On Sat, 16 May 2020, 02:26 Ron, <ronljohnsonjr@xxxxxxxxx> wrote:
For a database that size, I'd install pgbackrest, since it features parallel backups and compression. With it, I'd do monthly full backups with daily differential backups.
(If it's mostly historical data, I'd split the database into multiple instances, so that older data rarely needs to be backed up. The application, of course, would have to be modified.)
On 5/15/20 8:26 AM, Suhail Bamzena wrote:
Thanks Rory, the machine has the capacity to pull through pg_dumps but like u rightly mentioned incremental backups mean that we will need to work with the wal's.. 18TB is what is the scary part and with compression I dont see it being less than 2TB a day...
On Fri, 15 May 2020, 17:02 Rory Campbell-Lange, <rory@xxxxxxxxxxxxxxxxxx> wrote:
On 15/05/20, Suhail Bamzena (suhailsalem@xxxxxxxxx) wrote:
> Hello All,
> I have very recently inherited an 18 TB DB that is running version 9.2.

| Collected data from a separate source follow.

(** * becsy: the entity store, its entity handles and the handle pool

    A shallow embedding of [src/entity.ts] and [src/pool.ts].

    - JavaScript numbers that the store manipulates are integers; they are
      modelled as [Z].  A value that may also be [undefined] (an array hole, an
      out-of-range typed-array read) or [NaN] (an index computed from
      [undefined]) is a [jsnum := option Z] with [None] for both: every
      operator the source applies to such a value ([&], [|], [!==], [??],
      indexing) treats the two alike.
    - The WebAssembly memory is a finite map from word index to 32-bit word,
      zero where unset; the four [Uint32Array]s are windows on it.
    - Methods are state transformers over one [World]; an exception is an
      [outcome] and leaves the mutations made before it in place, as in
      JavaScript. *)

From stdpp Require Import gmap strings list fin_maps.
From Stdlib Require Import ZArith Lia.

Open Scope Z_scope.

(** ** JavaScript numbers and the 32-bit operators *)

Abbreviation jsnum := (option Z).

Abbreviation undefined := (@None Z).

(** ECMAScript ToUint32 and ToInt32 on an integral number. *)
Definition ToUint32 (z : Z) : Z := z mod 2 ^ 32.

Definition ToInt32 (z : Z) : Z :=
  let int32bit := z mod 2 ^ 32 in
  if int32bit <? 2 ^ 31 then int32bit else int32bit - 2 ^ 32.

(** [undefined] and [NaN] convert to [+0]. *)
Definition js_int32 (v : jsnum) : Z :=
  match v with Some z => ToInt32 z | None => 0 end.
(** * cliche: struct-tag directives and command metadata

    A shallow embedding of the annotation parser (package [meta]: [Tag],
    [decompose], [parseArg], [parseFlag], [Arg], [Default], [Flag]) and of
    the metadata compiler ([compileInputs], [Command.Compile],
    [sanitizeHelp], [FromFile]) of the Go sources, followed by the
    properties of the specification stated against that embedding.

    Go strings are byte sequences; they are modelled as [list ascii].  Go's
    [int] is taken to be 64 bits wide and modelled as [Z]: the program only
    stores and compares such values, it never computes with them. *)

From Stdlib Require Import Ascii String.
From Stdlib Require Import List ZArith NArith Lia Bool Arith.
Import Datatypes.
Import ListNotations.

Open Scope string_scope.
Open Scope list_scope.

(** ** Go strings *)

Definition gostring : Type := list ascii.

(** String literals are read as the sequence of their bytes. *)
Coercion list_ascii_of_string : string >-> list.

Definition byte (c : ascii) : N := N_of_ascii c.

Definition in_range (lo hi c : ascii) : bool :=
  ((byte lo <=? byte c) && (byte c <=? byte hi))%N.

Definition str_eqb (a b : gostring) : bool :=
  if list_eq_dec ascii_dec a b then true else false.

Definition is_empty (s : gostring) : bool :=
  match s with [] => true | _ :: _ => false end.

Definition is_empty_list {A : Type} (l : list A) : bool :=
  match l with [] => true | _ :: _ => false end.

Module strings.

(** [strings.HasPrefix(s, prefix)]. *)
Fixpoint HasPrefix (s prefix : gostring) {struct prefix} : bool :=
  match prefix with
  | [] => true
  | p :: prefix' =>
      match s with
      | c :: s' => Ascii.eqb c p && HasPrefix s' prefix'
      | [] => false
      end
  end.

(** [strings.CutPrefix(s, prefix)]: the rest after the prefix, and whether
    the prefix was there ([None] stands for [(s, false)]). *)
Definition CutPrefix (s prefix : gostring) : option gostring :=
  if HasPrefix s prefix then Some (skipn (length prefix) s) else None.

(** [strings.Split(s, sep)] for a separator of one byte: every piece
    between two separators, the pieces before the first and after the
    last included, so that [n] separators give [n + 1] pieces. *)
Fixpoint Split (s : gostring) (sep : ascii) : list gostring :=
  match s with
  | [] => [[]]
  | c :: s' =>
      if Ascii.eqb c sep then [] :: Split s' sep
      else match Split s' sep with
           | piece :: pieces => (c :: piece) :: pieces
           | [] => [[c]]
           end
  end.

(** [strings.Join(elems, sep)], again for a separator of one byte. *)
Fixpoint Join (elems : list gostring) (sep : ascii) : gostring :=
  match elems with
  | [] => []
  | [e] => e
  | e :: rest => e ++ sep :: Join rest sep
  end.

(** The six ASCII white-space bytes: tab, line feed, vertical tab, form
    feed, carriage return and space. *)
Definition asciiSpace (c : ascii) : bool :=
  match byte c with
  | 9 | 10 | 11 | 12 | 13 | 32 => true
  | _ => false
  end%N.

(** The other code points of [unicode.IsSpace], by their UTF-8 encoding:
    U+0085 and U+00A0 on two bytes, and U+1680, U+2000 to U+200A, U+2028,
    U+2029, U+202F, U+205F and U+3000 on three. *)
Definition space2 (a b : ascii) : bool :=
  ((byte a =? 194) && ((byte b =? 133) || (byte b =? 160)))%N.

Definition space3 (a b c : ascii) : bool :=
  (((byte a =? 225) && (byte b =? 154) && (byte c =? 128))
   || ((byte a =? 226) && (byte b =? 128)
       && (((128 <=? byte c) && (byte c <=? 138))
           || (byte c =? 168) || (byte c =? 169) || (byte c =? 175)))
   || ((byte a =? 226) && (byte b =? 129) && (byte c =? 159))
   || ((byte a =? 227) && (byte b =? 128) && (byte c =? 128)))%N.
(** ** Loading and resolving once *)

Lemma load_and_resolve_loaded g m ids :
  model._model g = Some m → model._fruit_class_ids g = Some ids →
  load_and_resolve g = (Ok (m, ids), g).
Proof.
  intros Hm Hi. unfold load_and_resolve, model.load_model, model._get_fruit_class_ids.
  destruct g as [md sp fi cl]. simpl in Hm, Hi. subst. done.
Qed.

(** X7: the model and the allow-listed identifiers are settled by the
    first [run_detection]: after it, loading and resolving change nothing
    and give the same model and identifiers, and a second run invokes the
    same model with the same restriction; the cached listing of supported
    fruits is not touched. *)
Theorem run_detection_resolves_once path1 path2 (g : model.globals) m ids g1 :
  load_and_resolve g = (Ok (m, ids), g1) →
  ∃ out1 g2 out2 g3,
    model.run_detection path1 g = (out1, g2)
    ∧ model.run_detection path2 g2 = (out2, g3)
    ∧ load_and_resolve g2 = (Ok (m, ids), g2)
    ∧ model._model g3 = Some m ∧ model._fruit_class_ids g3 = Some ids
    ∧ model._supported g3 = model._supported g
    ∧ model.calls g3
      = model.calls g ++ [(path1, restriction ids); (path2, restriction ids)].
Proof.
  intros Hres.
  pose proof (load_and_resolve_inv _ _ _ _ Hres) as (Hm & Hi & Hcalls & _).
  assert (model._supported g1 = model._supported g) as Hsup.
  { revert Hres. unfold load_and_resolve, model.load_model, model._get_fruit_class_ids.
    destruct g as [md sp fi cl]. run_monad.
    destruct md as [m0|], yolo_new as [m1|], fi as [ids0|]; run_monad;
      intros [=]; subst; done. }
  set (g2 := {| model._model := model._model g1;
                model._supported := model._supported g1;
                model._fruit_class_ids := model._fruit_class_ids g1;
                model.calls := model.calls g1 ++ [(path1, restriction ids)] |}).
  assert (load_and_resolve g2 = (Ok (m, ids), g2)) as Hres2
    by by apply load_and_resolve_loaded.
  assert (∃ out1, model.run_detection path1 g = (out1, g2)) as [out1 Hrun1].
  { rewrite run_detection_eq, Hres. cbn zeta. fold g2.
    destruct (predict m path1 (restriction ids)); eauto. }
  set (g3 := {| model._model := model._model g2;
                model._supported := model._supported g2;
                model._fruit_class_ids := model._fruit_class_ids g2;
                model.calls := model.calls g2 ++ [(path2, restriction ids)] |}).
  assert (∃ out2, model.run_detection path2 g2 = (out2, g3)) as [out2 Hrun2].
  { rewrite run_detection_eq, Hres2. cbn zeta. fold g3.
    destruct (predict m path2 (restriction ids)); eauto. }
  exists out1, g2, out2, g3. split_and!; try done.
  simpl. by rewrite Hcalls, <-(assoc_L (++)).
Qed.

(** X8: [run_detection] fails in two ways only, both with the detector's
    exception: the model cannot be loaded, and then the globals are as
    they were and nothing was invoked; or the one invocation it made
    failed, and then the model and the identifiers stay cached. *)
Theorem run_detection_failure_modes path (g : model.globals) e g' :
  model.run_detection path g = (Raise e, g') →
  e = DetectorError
  ∧ ((g' = g ∧ model._model g = None ∧ yolo_new = None)
     ∨ (∃ m ids,
          model._model g' = Some m ∧ model._fruit_class_ids g' = Some ids
          ∧ model.calls g' = model.calls g ++ [(path, restriction ids)]
          ∧ predict m path (restriction ids) = None)).
Proof.
  rewrite run_detection_eq.
  destruct (load_and_resolve g) as [[[m ids]|e0] g1] eqn:Hres.
  - apply load_and_resolve_inv in Hres as (Hm & Hi & Hcalls & _). cbn zeta.
    destruct (predict m path (restriction ids)) eqn:Hp; [done|].
    intros [= <- <-]. split; [done|]. right. exists m, ids. simpl.
    split_and!; try done. by rewrite Hcalls.
  - apply load_and_resolve_fail in Hres as (-> & -> & Hm & Hy).
    intros [= <- <-]. split; [done|]. by left.
Qed.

> Apparently this database has never been backed up and I have been tasked to
> set in a periodic backup routine (weekly full & daily incremental) and dump
> it into a NAS. What is the best way to go about this? Did some reading and
> hear that pgbackrest does a good job with such huge sizes. Your expert
> advise is needed.
Incremental backups suggest the need to backup WAL archives. See
https://www.postgresql.org/docs/9.2/continuous-archiving.html
pgbackrest looks very cool but we haven't used it.

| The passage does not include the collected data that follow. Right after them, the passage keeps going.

(** Truncation of a number between 0 and an integer, and of an integer. *)
Lemma py_int_bounds (x : Q) (n : Z) :
  (0 <= x)%Q -> (x <= QofZ n)%Q -> 0 <= py_int x <= n.
Proof.
  unfold py_int, QofZ, Qle. cbn [Qnum Qden inject_Z]. intros H0 Hn.
  rewrite Z.quot_div_nonneg by lia. split.
  - apply Z.div_pos; lia.
  - apply Z.div_le_upper_bound; lia.
Qed.

Lemma py_int_integer (x : Q) (n : Z) : (x == QofZ n)%Q -> py_int x = n.
Proof.
  unfold py_int, QofZ, Qeq. cbn [Qnum Qden inject_Z]. intros H.
  rewrite Z.mul_1_r in H. rewrite H. apply Z.quot_mul. discriminate.
Qed.

(** A monotone rounding gives equal results on equal numbers. *)
Lemma monotone_compatible (fl : Q -> Q) (x y : Q) :
  (forall a b, (a <= b)%Q -> (fl a <= fl b)%Q) -> (x == y)%Q -> (fl x == fl y)%Q.
Proof.
  intros Hmono Hxy. apply Qle_antisym; apply Hmono; rewrite Hxy; apply Qle_refl.
Qed.

(** The bar returns, and writes to the terminal only. *)
Lemma progress_bar_returns {Lib} (format_6_2f : Q -> string) (fl : Q -> Q)
      (current total bar_length : Z) (prefix suffix : string) (p : process Lib) :
  exists p',
    progress_bar format_6_2f fl current total bar_length prefix suffix p = (Ok (), p') /\
    gc_enabled p' = gc_enabled p /\
    sys_stdout p' = sys_stdout p /\ sys_stderr p' = sys_stderr p /\
    clock p' = clock p /\ lib p' = lib p.
Proof.
  unfold progress_bar. rewrite bar_percent_ok. cbv zeta.
  eexists. split; [reflexivity|].
  destruct (current =? total);
    repeat match goal with
           | |- context [print_line ?l ?q] =>
               let H := fresh in
               pose proof (print_line_frame l q) as H;
               destruct H as (-> & -> & -> & -> & -> & _)
           end;
    repeat split; reflexivity.
Qed.

(** The number of filled cells, for a rounding that is monotone and exact
    at 0, at 1 and at the length of the bar. *)
Lemma filled_cells (fl : Q -> Q) (current total bar_length : Z) :
  (forall a b, (a <= b)%Q -> (fl a <= fl b)%Q) ->
  (fl 0 == 0)%Q -> (fl 1 == 1)%Q -> (fl (QofZ bar_length) == QofZ bar_length)%Q ->
  0 <= current <= total -> 0 <= bar_length ->
  let percent := if total =? 0 then 0%Q else fl (QofZ current / QofZ total)%Q in
  let filled := py_int (fl (QofZ bar_length * percent)%Q) in
  0 <= filled <= bar_length /\
  (current = 0 -> filled = 0) /\
  (current = total -> filled = if total =? 0 then 0 else bar_length).
Proof.
  intros Hmono H0 H1 Hlen Hcur Hbar percent filled.
  assert (Hb : (0 <= QofZ bar_length)%Q)
    by (unfold QofZ; change 0%Q with (inject_Z 0); rewrite <- Zle_Qle; lia).
  assert (Hzero : forall q, (q == 0)%Q -> py_int (fl (QofZ bar_length * q)%Q) = 0).
  { intros q Hq. apply py_int_integer. change (QofZ 0) with 0%Q.
    apply Qeq_trans with (fl 0%Q); [|exact H0].
    apply (monotone_compatible fl); [exact Hmono|]. rewrite Hq. ring. }
  assert (Hone : forall q, (q == 1)%Q -> py_int (fl (QofZ bar_length * q)%Q) = bar_length).
  { intros q Hq. apply py_int_integer.
    apply Qeq_trans with (fl (QofZ bar_length)); [|exact Hlen].
    apply (monotone_compatible fl); [exact Hmono|]. rewrite Hq. ring. }
  assert (Hratio : total <> 0 ->
            (0 <= QofZ current / QofZ total)%Q /\ (QofZ current / QofZ total <= 1)%Q).
  { intros Hne.
    assert (Ht : (0 < QofZ total)%Q)
      by (unfold QofZ; change 0%Q with (inject_Z 0); rewrite <- Zlt_Qlt; lia).
    assert (Hc : (0 <= QofZ current)%Q)
      by (unfold QofZ; change 0%Q with (inject_Z 0); rewrite <- Zle_Qle; lia).
    assert (Hct : (QofZ current <= QofZ total)%Q)
      by (unfold QofZ; rewrite <- Zle_Qle; lia).
    split; [apply Qle_shift_div_l | apply Qle_shift_div_r]; try exact Ht; lra. }
  assert (Hp : (0 <= percent)%Q /\ (percent <= 1)%Q).
  { subst percent. destruct (Z.eqb_spec total 0) as [?|Hne]; [split; lra|].
    destruct (Hratio Hne) as [Hr0 Hr1].
    pose proof (Hmono _ _ Hr0). pose proof (Hmono _ _ Hr1). split; lra. }
  destruct Hp as [Hp0 Hp1].
  split; [|split].
  - subst filled. apply py_int_bounds.
    + assert (Hx : (0 <= QofZ bar_length * percent)%Q)
        by (apply Qmult_le_0_compat; assumption).
      pose proof (Hmono _ _ Hx). lra.
    + assert (Hx : (QofZ bar_length * percent <= QofZ bar_length)%Q) by nra.
      pose proof (Hmono _ _ Hx). lra.
  - intros ->. subst filled. apply Hzero. subst percent.
    destruct (Z.eqb_spec total 0) as [?|Hne]; [reflexivity|].
    apply Qeq_trans with (fl 0%Q); [|exact H0].
    apply (monotone_compatible fl); [exact Hmono|].
    change (QofZ 0) with 0%Q. unfold Qdiv. ring.
  - intros ->. subst filled percent.
    destruct (Z.eqb_spec total 0) as [?|Hne]; [now apply Hzero|].
    apply Hone. apply Qeq_trans with (fl 1%Q); [|exact H1].
    apply (monotone_compatible fl); [exact Hmono|].
    field. intros Hz. apply Qeq_bool_iff in Hz.
    rewrite (QofZ_nonzero total Hne) in Hz. discriminate.
Qed.


(** ** What [exec] keeps of the process, when the libraries keep it *)

Section ExecInvariant.
Context {Lib : Type}.
Variable native :
  option string -> string -> list value -> process Lib -> result value * process Lib.
(** A property of the process that no library call destroys. *)
Variable I : process Lib -> Prop.
Hypothesis native_keeps : forall m f args p, I p -> I (native m f args p).2.

Lemma call_invariant (f : value) (args : list value) (p : process Lib) :
  I p -> I (call native f args p).2.
Proof.
  intros Hp. unfold call.
  repeat case_match; solve [exact Hp | now apply native_keeps].
Qed.

Lemma eval_args_invariant (ev : expr -> process Lib -> result value * process Lib)
      (es : list expr) :
  list_all expr (fun e => forall p, I p -> I (ev e p).2) es ->
  forall p, I p -> I (eval_args ev es p).2.
Proof.
  induction 1 as [|e He es _ IH]; intros p Hp; cbn [eval_args]; [exact Hp|].
  specialize (He p Hp).
  destruct (ev e p) as [[v|ex] p1]; [|exact He].
  specialize (IH p1 He).
  destruct (eval_args ev es p1) as [[vs|ex] p2]; exact IH.
Qed.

A very simple solution could be just to dump the database daily with
pg_dump, if you have the space and machine capacity to do it. Depending
on what you are storing, you can achieve good compression with this, and
it is a great way of having a simple file from which to restore a
database.
Our ~200GB cluster resolves to under 10GB of pg_dump files, although
18TB is a whole different order of size.
Rory
--
Angular momentum makes the world go 'round.